Stored data:
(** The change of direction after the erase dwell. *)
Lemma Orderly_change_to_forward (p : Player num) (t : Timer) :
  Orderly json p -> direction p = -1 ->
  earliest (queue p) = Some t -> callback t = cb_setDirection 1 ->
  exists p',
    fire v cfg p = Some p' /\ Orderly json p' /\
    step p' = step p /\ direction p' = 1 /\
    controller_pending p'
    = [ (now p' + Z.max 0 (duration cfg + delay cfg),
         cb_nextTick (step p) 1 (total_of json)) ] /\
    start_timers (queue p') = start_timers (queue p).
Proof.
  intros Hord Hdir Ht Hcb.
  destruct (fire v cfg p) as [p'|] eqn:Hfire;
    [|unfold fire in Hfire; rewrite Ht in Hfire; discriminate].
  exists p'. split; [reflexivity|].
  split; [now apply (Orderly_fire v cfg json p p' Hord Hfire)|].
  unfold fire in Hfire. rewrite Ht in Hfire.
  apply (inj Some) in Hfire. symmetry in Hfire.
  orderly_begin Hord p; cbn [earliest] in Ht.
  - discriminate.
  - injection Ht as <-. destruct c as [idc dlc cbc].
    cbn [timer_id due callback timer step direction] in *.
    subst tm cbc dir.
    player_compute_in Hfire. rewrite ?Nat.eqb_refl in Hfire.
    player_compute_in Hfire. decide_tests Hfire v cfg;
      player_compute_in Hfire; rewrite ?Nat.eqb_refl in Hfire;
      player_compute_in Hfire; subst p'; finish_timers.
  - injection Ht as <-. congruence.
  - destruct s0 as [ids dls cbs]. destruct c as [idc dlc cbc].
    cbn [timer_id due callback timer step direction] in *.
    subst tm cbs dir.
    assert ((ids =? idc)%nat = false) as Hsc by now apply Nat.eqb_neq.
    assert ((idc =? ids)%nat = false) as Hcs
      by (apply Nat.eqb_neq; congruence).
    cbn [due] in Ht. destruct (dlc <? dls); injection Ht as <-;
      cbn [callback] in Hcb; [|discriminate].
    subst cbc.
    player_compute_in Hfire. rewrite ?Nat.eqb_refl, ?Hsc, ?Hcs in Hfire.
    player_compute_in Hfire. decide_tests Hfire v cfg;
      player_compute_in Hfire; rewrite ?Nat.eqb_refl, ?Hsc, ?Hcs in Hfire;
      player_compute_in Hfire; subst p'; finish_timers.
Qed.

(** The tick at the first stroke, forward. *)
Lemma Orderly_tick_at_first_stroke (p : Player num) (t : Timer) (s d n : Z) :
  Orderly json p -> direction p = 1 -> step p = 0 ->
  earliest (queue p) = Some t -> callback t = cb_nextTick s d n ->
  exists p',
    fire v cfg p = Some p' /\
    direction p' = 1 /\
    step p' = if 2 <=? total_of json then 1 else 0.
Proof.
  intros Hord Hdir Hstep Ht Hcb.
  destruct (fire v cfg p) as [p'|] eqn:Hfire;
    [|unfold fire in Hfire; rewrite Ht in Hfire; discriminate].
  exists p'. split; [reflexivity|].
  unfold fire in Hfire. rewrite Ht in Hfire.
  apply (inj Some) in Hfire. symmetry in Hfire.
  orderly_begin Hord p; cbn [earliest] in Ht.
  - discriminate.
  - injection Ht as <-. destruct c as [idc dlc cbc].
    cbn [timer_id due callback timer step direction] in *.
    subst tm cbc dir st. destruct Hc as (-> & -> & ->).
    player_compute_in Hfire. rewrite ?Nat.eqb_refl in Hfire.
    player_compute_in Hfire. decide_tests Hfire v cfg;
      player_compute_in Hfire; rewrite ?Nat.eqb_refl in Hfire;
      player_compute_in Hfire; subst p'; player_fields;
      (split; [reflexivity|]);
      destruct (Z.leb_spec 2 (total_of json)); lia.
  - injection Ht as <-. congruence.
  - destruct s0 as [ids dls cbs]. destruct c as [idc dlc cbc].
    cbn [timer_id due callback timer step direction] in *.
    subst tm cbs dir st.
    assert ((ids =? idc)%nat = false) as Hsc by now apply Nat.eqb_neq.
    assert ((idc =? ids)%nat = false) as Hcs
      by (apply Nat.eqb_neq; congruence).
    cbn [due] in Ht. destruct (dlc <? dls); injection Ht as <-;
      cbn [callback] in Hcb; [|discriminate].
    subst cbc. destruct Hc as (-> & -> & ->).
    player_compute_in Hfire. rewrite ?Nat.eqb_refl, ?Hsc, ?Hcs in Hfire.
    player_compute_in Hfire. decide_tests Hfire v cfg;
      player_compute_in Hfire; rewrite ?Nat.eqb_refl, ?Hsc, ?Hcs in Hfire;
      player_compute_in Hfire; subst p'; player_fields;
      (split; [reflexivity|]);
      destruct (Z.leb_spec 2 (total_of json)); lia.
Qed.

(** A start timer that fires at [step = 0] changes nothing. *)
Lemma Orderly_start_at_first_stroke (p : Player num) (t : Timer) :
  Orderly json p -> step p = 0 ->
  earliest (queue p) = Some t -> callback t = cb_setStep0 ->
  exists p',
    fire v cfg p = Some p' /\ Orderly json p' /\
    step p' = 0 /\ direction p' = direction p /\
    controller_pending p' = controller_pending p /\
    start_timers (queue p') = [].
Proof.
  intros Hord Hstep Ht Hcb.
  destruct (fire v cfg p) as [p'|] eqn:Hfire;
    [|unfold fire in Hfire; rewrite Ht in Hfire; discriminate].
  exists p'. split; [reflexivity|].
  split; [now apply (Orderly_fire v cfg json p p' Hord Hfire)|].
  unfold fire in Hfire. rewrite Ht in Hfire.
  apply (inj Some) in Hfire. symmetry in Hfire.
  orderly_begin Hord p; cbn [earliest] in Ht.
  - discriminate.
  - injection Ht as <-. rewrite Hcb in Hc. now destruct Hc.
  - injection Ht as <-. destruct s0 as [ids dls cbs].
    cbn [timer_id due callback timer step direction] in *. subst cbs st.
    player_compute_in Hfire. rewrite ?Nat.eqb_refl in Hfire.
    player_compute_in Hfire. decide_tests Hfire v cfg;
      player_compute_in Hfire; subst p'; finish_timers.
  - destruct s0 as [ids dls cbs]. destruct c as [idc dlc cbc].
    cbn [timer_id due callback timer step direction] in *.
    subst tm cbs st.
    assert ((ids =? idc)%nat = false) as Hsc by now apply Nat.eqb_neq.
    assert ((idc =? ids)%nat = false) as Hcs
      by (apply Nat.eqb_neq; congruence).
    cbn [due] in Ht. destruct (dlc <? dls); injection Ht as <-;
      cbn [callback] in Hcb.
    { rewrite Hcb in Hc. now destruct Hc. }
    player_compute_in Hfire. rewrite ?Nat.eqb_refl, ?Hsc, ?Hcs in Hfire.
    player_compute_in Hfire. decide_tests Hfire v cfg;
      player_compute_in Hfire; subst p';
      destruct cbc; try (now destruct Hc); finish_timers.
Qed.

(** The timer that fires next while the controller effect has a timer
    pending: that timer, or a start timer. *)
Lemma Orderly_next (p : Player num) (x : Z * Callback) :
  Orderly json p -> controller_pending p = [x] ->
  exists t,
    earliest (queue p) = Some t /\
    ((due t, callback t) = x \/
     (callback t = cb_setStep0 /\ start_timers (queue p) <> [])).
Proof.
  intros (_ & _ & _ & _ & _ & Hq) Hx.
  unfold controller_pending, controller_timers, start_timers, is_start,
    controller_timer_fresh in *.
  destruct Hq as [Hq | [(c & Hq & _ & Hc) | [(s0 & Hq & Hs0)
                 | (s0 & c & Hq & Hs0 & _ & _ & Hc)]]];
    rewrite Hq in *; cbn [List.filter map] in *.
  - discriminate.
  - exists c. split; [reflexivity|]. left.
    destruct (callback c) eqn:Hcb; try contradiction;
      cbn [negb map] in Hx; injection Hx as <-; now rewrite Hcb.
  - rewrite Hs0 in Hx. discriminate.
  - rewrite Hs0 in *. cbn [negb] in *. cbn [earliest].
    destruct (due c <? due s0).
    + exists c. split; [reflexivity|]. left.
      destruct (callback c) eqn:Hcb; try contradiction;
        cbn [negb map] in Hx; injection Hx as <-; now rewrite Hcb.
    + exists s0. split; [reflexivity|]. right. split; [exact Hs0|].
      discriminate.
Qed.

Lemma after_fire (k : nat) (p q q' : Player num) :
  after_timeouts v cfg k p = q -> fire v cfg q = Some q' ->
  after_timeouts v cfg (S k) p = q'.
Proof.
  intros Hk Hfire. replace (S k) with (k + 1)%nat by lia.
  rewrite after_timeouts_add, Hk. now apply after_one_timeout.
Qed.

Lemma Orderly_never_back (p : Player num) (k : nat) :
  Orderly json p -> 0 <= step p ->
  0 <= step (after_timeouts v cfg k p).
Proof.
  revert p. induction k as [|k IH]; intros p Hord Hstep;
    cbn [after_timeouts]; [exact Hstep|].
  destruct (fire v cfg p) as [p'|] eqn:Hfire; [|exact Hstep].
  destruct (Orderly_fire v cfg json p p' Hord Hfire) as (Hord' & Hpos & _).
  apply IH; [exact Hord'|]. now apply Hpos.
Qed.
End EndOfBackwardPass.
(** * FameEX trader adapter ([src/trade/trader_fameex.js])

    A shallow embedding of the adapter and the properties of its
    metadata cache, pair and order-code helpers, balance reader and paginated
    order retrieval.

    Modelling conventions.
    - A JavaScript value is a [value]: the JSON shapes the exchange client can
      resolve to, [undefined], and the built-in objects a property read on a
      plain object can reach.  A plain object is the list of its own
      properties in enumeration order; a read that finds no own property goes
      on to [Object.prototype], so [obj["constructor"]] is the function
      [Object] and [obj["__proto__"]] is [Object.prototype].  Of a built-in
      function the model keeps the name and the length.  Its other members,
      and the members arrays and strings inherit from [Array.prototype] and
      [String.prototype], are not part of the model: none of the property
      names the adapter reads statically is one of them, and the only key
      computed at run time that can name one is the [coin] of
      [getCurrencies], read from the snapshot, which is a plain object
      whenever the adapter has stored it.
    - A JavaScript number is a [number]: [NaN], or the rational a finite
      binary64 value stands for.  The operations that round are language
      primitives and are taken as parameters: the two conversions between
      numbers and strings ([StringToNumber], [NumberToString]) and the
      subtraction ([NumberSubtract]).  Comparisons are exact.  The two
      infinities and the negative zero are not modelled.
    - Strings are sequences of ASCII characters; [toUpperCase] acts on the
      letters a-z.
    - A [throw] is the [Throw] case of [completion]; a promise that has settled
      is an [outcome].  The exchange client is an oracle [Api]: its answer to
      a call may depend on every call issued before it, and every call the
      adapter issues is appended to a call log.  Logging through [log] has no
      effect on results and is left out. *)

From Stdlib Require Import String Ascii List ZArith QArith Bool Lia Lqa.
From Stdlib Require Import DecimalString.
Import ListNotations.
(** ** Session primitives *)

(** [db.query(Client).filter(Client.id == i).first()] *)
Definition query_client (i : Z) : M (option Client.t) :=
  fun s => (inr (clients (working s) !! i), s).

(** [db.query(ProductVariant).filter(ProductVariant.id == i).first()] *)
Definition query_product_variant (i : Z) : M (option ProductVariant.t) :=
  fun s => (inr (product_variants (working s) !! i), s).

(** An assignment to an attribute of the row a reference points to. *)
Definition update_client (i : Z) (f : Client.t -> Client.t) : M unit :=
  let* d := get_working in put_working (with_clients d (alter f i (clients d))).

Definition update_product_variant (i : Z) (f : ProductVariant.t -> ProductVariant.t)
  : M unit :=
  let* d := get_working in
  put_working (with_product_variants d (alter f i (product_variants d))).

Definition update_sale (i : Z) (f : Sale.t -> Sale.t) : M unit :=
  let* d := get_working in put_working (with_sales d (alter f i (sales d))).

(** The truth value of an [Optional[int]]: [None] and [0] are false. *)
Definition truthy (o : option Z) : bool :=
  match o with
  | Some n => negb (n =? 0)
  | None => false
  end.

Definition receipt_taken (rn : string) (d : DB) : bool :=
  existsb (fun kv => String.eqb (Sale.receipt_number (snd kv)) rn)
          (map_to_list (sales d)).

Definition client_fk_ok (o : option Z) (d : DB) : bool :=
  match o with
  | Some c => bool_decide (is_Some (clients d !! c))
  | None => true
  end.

Task prompt → Return only the number of lines in the data that hold the string "function".

Exercise result → 2